You can read this letter in different ways, from different angles, asking different questions of it and learning different things. Since it is such a rich letter, I'll look at it in four parts -- a mini-series -- over the next few weeks.
The first will be Alexander Hood Cocken's own story as he chooses to tell it within his letter. I have come across a few other fragments that shed light on him, and I'll be sharing them later. But for now we will focus on what he tells us about himself here.
The second perspective will be the early history of Nova Scotia lighthouses. The letter offers a fascinating account of how the earliest lighthouses were managed and supplied by the province in the years before Confederation. Since Alexander Hood Cocken's father was the first keeper of the Shelburne light, and since the Shelburne light was one of Nova Scotia's first lighthouses, his brief review of provincial policies, laws, and practices runs all the way back to the beginning.
The third angle is what the letter tells us about the island's agriculture and community during the early part of the nineteenth century.
Finally, I'll write about what happened as a result of the lightkeeper's letter.

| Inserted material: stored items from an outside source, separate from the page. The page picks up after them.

Lemma to_long_small (x : Z) : - 2 ^ 31 <= x < 2 ^ 31 -> to_long x = x.
Proof.
  intros R. unfold to_long, u32.
  destruct (Z_lt_le_dec x 0) as [N | P].
  - rewrite <- (Z_mod_plus_full x 1 (2 ^ 32)).
    rewrite Z.mod_small by lia.
    destruct (Z.ltb_spec (x + 1 * 2 ^ 32) (2 ^ 31)); lia.
  - rewrite Z.mod_small by lia.
    destruct (Z.ltb_spec x (2 ^ 31)); lia.
Qed.

Lemma to_long_range (x : Z) : - 2 ^ 31 <= to_long x < 2 ^ 31.
Proof.
  unfold to_long, u32.
  pose proof (Z.mod_pos_bound x (2 ^ 32) eq_refl).
  destruct (Z.ltb_spec (x mod 2 ^ 32) (2 ^ 31)); lia.
Qed.

Lemma ticks_fields (k : nat) (w : world) :
  down_state (ticks k w) = down_state w /\
  http_file_size (ticks k w) = http_file_size w /\
  received_file_size (ticks k w) = received_file_size w /\
  trace (ticks k w) = trace w.
Proof.
  induction k as [| k IH]; [repeat split |].
  change (ticks (S k) w) with (SysTick_Handler (ticks k w)). exact IH.
Qed.

Lemma ticks_milliSeconds (k : nat) (w : world) :
  u32 (milliSeconds (ticks k w)) = u32 (milliSeconds w + Z.of_nat k).
Proof.
  induction k as [| k IH].
  - cbn [ticks Nat.iter]. now rewrite Z.add_0_r.
  - change (ticks (S k) w) with (SysTick_Handler (ticks k w)).
    cbn [SysTick_Handler milliSeconds]. unfold u32 in *.
    rewrite Z.mod_mod by discriminate.
    rewrite <- Zplus_mod_idemp_l, IH, Zplus_mod_idemp_l.
    f_equal. lia.
Qed.

(** The signed time left after [k] ticks. *)
Lemma to_long_after_ticks (t : Timer) (k : nat) (w : world) :
  to_long (end_time t - milliSeconds (ticks k w)) =
  to_long (end_time t - milliSeconds w - Z.of_nat k).
Proof.
  apply to_long_congr. unfold u32.
  rewrite <- Zminus_mod_idemp_r.
  pose proof (ticks_milliSeconds k w) as M. unfold u32 in M.
  rewrite M, Zminus_mod_idemp_r. f_equal. lia.
Qed.

Lemma timer_left_range (t : Timer) (w : world) :
  0 <= TimerLeftMS t w < 2 ^ 31.
Proof.
  unfold TimerLeftMS. cbv zeta.
  pose proof (to_long_range (end_time t - milliSeconds w)) as R.
  destruct (Z.ltb_spec (to_long (end_time t - milliSeconds w)) 0); lia.
Qed.

Section Timers.

(** X11.  A timer armed for [timeout] milliseconds, less than [2^31], counts
    down with the tick interrupt whatever the clock value, also across the
    wrap-around of the 32-bit clock: after [k] ticks it reports
    [timeout - k] milliseconds left, and zero from the deadline on.  It is
    not yet expired at the deadline itself ([k = timeout], zero left) and is
    expired one tick later, up to [2^31] ticks past the arming.  The same
    holds for [TimerCountdown] with its seconds taken times 1000. *)
Theorem timer_counts_down (timeout : Z) (k : nat) (w : world) :
  0 <= timeout < 2 ^ 31 ->
  Z.of_nat k <= timeout + 2 ^ 31 ->
  TimerIsExpired (TimerCountdownMS timeout w) (ticks k w)
    = (timeout <? Z.of_nat k) /\
  TimerLeftMS (TimerCountdownMS timeout w) (ticks k w)
    = Z.max 0 (timeout - Z.of_nat k) /\
  (forall seconds : Z,
      seconds * 1000 = timeout ->
      TimerIsExpired (TimerCountdown seconds w) (ticks k w)
        = (timeout <? Z.of_nat k) /\
      TimerLeftMS (TimerCountdown seconds w) (ticks k w)
        = Z.max 0 (timeout - Z.of_nat k)).
Proof.
  intros R K.
  assert (L : to_long (end_time (TimerCountdownMS timeout w)
                       - milliSeconds (ticks k w)) = timeout - Z.of_nat k).
  { rewrite to_long_after_ticks. cbn [TimerCountdownMS end_time].
    rewrite <- (to_long_small (timeout - Z.of_nat k)) by lia.
    apply to_long_congr. unfold u32.
    replace ((milliSeconds w + timeout) mod 2 ^ 32 - milliSeconds w
             - Z.of_nat k)
      with ((milliSeconds w + timeout) mod 2 ^ 32
            - (milliSeconds w + Z.of_nat k)) by ring.
    rewrite Zminus_mod_idemp_l. f_equal. ring. }
  assert (E : TimerIsExpired (TimerCountdownMS timeout w) (ticks k w)
              = (timeout <? Z.of_nat k) /\
              TimerLeftMS (TimerCountdownMS timeout w) (ticks k w)
              = Z.max 0 (timeout - Z.of_nat k)).
  { unfold TimerIsExpired, TimerLeftMS. cbv zeta. rewrite L. split.
    - destruct (Z.ltb_spec (timeout - Z.of_nat k) 0);
        destruct (Z.ltb_spec timeout (Z.of_nat k)); lia.
    - destruct (Z.ltb_spec (timeout - Z.of_nat k) 0); lia. }
  split; [apply E |]. split; [apply E |].
  intros seconds S.
  assert (T : TimerCountdown seconds w = TimerCountdownMS timeout w).
  { unfold TimerCountdown, TimerCountdownMS. rewrite S.
    f_equal. unfold u32. now rewrite Zplus_mod_idemp_r. }
  rewrite T. exact E.
Qed.

(** X12.  The time left is never negative and stays below [2^31]; an expired
    timer reports zero, and a timer that is not expired reports the
    distance from the clock to its deadline modulo [2^32]. *)
Theorem timer_left_bounds (t : Timer) (w : world) :
  0 <= TimerLeftMS t w < 2 ^ 31 /\
  if TimerIsExpired t w
  then TimerLeftMS t w = 0
  else TimerLeftMS t w = u32 (end_time t - milliSeconds w).
Proof.
  unfold TimerLeftMS, TimerIsExpired. cbv zeta.
  pose proof (to_long_range (end_time t - milliSeconds w)) as R.
  destruct (Z.ltb_spec (to_long (end_time t - milliSeconds w)) 0) as [N | P].
  - split; [lia | reflexivity].
  - split; [lia |]. revert P. unfold to_long.
    pose proof (Z.mod_pos_bound (end_time t - milliSeconds w) (2 ^ 32) eq_refl).
    unfold u32 in *.
    destruct (Z.ltb_spec ((end_time t - milliSeconds w) mod 2 ^ 32) (2 ^ 31));
      lia.
Qed.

Was he allowed to retire, and did he receive a pension? None of that was automatic in those days. And the light could not be simply abandoned, not even for one night. Even at his ripe old age, Alexander Hood Cocken could not leave his post until a new man was brought on. But who want to take up such an arduous position? How was the next lightkeeper appointed? And who was it who made these decisions?
* Letter from Alexander Hood Cocken to Joseph Howe, 1 June 1860, NSARM, RG 7, Vol. 43.